There is a chance Hurricane Katrina will provide an opportunity to reframe one of America’s most important long-range public policy issues. The opening came on Nov. 29, 2005, when New Orleans Mayor Ray Nagin announced that, as part of its economic recovery strategy, the city would create a wireless network offering free broadband Internet access to residents and businesses.
After two months of public rhetoric about “thinking outside the box” and using Katrina as an opportunity to build a better New Orleans, here at last was a genuinely innovative and practical proposal. You’d think the mayor would be showered with praise, and he was in some quarters. But the friendly folks at BellSouth, who, in the old New Orleans, had offered limited broadband access for $60 per month, were less than pleased. According to The Washington Post, within hours of Nagin’s announcement BellSouth had withdrawn its offer to donate one of its unused buildings to serve as a headquarters for the New Orleans police department, which is still operating from improvised offices scattered around the city.

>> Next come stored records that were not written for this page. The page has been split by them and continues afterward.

(** * TNGDSearch: a shallow embedding of [api/app/clients/tools/TNGDSearch.js]

    The tool resolves its configuration in its constructor, and its [_call]
    method validates the input with a Zod schema, asks an embedding service
    for a vector, queries a Pinecone index and renders the matches as text.

    JavaScript values are embedded as the inductive [JsVal]; exceptions are an
    explicit [Throw] result; the calls to the logger and to the two services
    are recorded, in order, in a trace that every effectful function threads.
    The external libraries ([@azure/openai], [@pinecone-database/pinecone]) and
    the IEEE numbers of JavaScript are parameters of the development. *)

From stdpp Require Import base option list strings pretty gmap.

Set Warnings "-register-all".
Open Scope string_scope.

(** ** JavaScript values *)

(** [Num] stands for the numbers of JavaScript. Strings are byte strings;
    objects are finite maps from own property names to values. *)
Inductive JsVal (Num : Type) : Type :=
| JUndefined
| JNull
| JBool (b : bool)
| JNum (n : Num)
| JStr (s : string)
| JArr (elems : list (JsVal Num))
| JObj (props : gmap string (JsVal Num)).

Arguments JUndefined {Num}.
Arguments JNull {Num}.
Arguments JBool {Num} b.
Arguments JNum {Num} n.
Arguments JStr {Num} s.
Arguments JArr {Num} elems.
Arguments JObj {Num} props.

(** What the language needs to know about its numbers: which ones are truthy
    (all but [0], [-0] and [NaN]) and how [ToString] prints them. *)
Class JsNumber (Num : Type) : Type := {
  num_truthy : Num -> bool;
  num_to_string : Num -> string
}.

(** ** Exceptions and results *)

(** [JsError msg] is [throw new Error(msg)] of the tool itself; [TypeError] is
    raised by the language (a property read on [undefined] or [null], a
    [for...of] over a value that is not iterable, a failed [ToString]);
    [ZodError] by [schema.parse]; [External v] is the value [v] thrown by a
    library or a service. *)
Inductive Exn (Num : Type) : Type :=
| JsError (msg : string)
| TypeError
| ZodError
| External (thrown : JsVal Num).

Arguments JsError {Num} msg.
Arguments TypeError {Num}.
Arguments ZodError {Num}.
Arguments External {Num} thrown.

Inductive Result (E A : Type) : Type :=
| Ok (a : A)
| Throw (e : E).

Arguments Ok {E A} a.
Arguments Throw {E A} e.

#[global] Instance Result_ret {E} : MRet (Result E) := fun _ a => Ok a.

#[global] Instance Result_bind {E} : MBind (Result E) := fun _ _ f m =>
  match m with
  | Ok a => f a
  | Throw e => Throw e
  end.

(** The argument of [index.query]. *)
Record QueryRequest (Num : Type) : Type := {
  vector : JsVal Num;
  topK : Z;
  includeMetadata : bool
}.

Arguments vector {Num} q.
Arguments topK {Num} q.
Arguments includeMetadata {Num} q.

(** ** The external libraries

    The constructors of the two client libraries and the two network calls.
    Each may throw; the handles they return are opaque. [show_Pinecone] and
    [show_PineconeIndex] are the texts a template literal prints for the
    handles. *)
Class Libraries (Num : Type) : Type := {
  AzureKeyCredential : Type;
  OpenAIClient : Type;
  Pinecone : Type;
  PineconeIndex : Type;
  new_AzureKeyCredential : JsVal Num -> JsVal Num + AzureKeyCredential;
  new_OpenAIClient : JsVal Num -> AzureKeyCredential -> JsVal Num + OpenAIClient;
  new_Pinecone : JsVal Num -> JsVal Num + Pinecone;
  Pinecone_index : Pinecone -> JsVal Num -> JsVal Num + PineconeIndex;
  show_Pinecone : Pinecone -> string;
  show_PineconeIndex : PineconeIndex -> string;
  getEmbeddings : OpenAIClient -> string -> JsVal Num -> JsVal Num + JsVal Num;
  index_query : PineconeIndex -> QueryRequest Num -> JsVal Num + JsVal Num
}.

(** [Array.prototype.join], with [print] for the text of an element. *)
Section Join.

Context {A E : Type} (print : A -> Result E string).

Fixpoint join (l : list A) : Result E string :=
  match l with
  | [] => Ok ""
  | x :: rest =>
      match rest with
      | [] => print x
      | _ => s ← print x; r ← join rest; Ok (s +:+ "," +:+ r)
      end
  end.

End Join.

Section Language.

Context {Num : Type} `{!JsNumber Num}.

#[local] Abbreviation Val := (JsVal Num).
#[local] Abbreviation Res := (Result (Exn Num)).

(** [!!v] is [true]. *)
Definition truthy (v : Val) : bool :=
  match v with
  | JUndefined | JNull => false
  | JBool b => b
  | JNum n => num_truthy n
  | JStr s => negb (String.eqb s "")
  | JArr _ | JObj _ => true
  end.

(** [a || b] *)
Definition js_or (a b : Val) : Val := if truthy a then a else b.

(** [v.name], for a name that no prototype defines (every name the tool
    reads is such a name): the own property of an object, [undefined] on any
    other value, a [TypeError] on [undefined] and [null]. *)
Definition get_prop (v : Val) (name : string) : Res Val :=
  match v with
  | JUndefined | JNull => Throw TypeError
  | JObj props => Ok (default JUndefined (props !! name))
  | _ => Ok JUndefined
  end.

(** [v[i]] *)
Definition get_index (v : Val) (i : nat) : Res Val :=
  match v with
  | JUndefined | JNull => Throw TypeError
  | JArr elems => Ok (default JUndefined (elems !! i))
  | JStr s =>
      Ok (match String.get i s with
          | Some c => JStr (String c "")
          | None => JUndefined
          end)
  | JObj props => Ok (default JUndefined (props !! pretty i))
  | _ => Ok JUndefined
  end.

(** [ToString], as a template literal applies it. Values carry no functions,
    so an own [toString] property of an object is never callable and hides
    [Object.prototype.toString]: the conversion then throws. An array prints
    its elements with commas between them, [undefined] and [null] as
    nothing. *)
Fixpoint to_string (v : Val) : Res string :=
  match v with
  | JUndefined => Ok "undefined"
  | JNull => Ok "null"
  | JBool true => Ok "true"
  | JBool false => Ok "false"
  | JNum n => Ok (num_to_string n)
  | JStr s => Ok s
  | JArr elems =>
      join (fun x => match x with
                     | JUndefined | JNull => Ok ""
                     | _ => to_string x
                     end) elems
  | JObj props =>
      match props !! "toString" with
      | Some _ => Throw TypeError
      | None => Ok "[object Object]"
      end
  end.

For anyone who has followed the long-brewing storm over the future of broadband Internet access in America, BellSouth’s reaction came as no surprise. In several municipalities around the country, governments have sought to implement broadband as a public utility only to be met by howls of protest and legal obstruction from the big phone companies and cable providers. The telecom giants view public ownership as unnatural interference with the free market. Never mind that the Internet was created with federal tax dollars. Governments have no place on it now that it’s a cash cow. “There ought to be a law,” the telecom executives said. And, in 14 states, their lobbyists have managed to ban municipally owned broadband systems.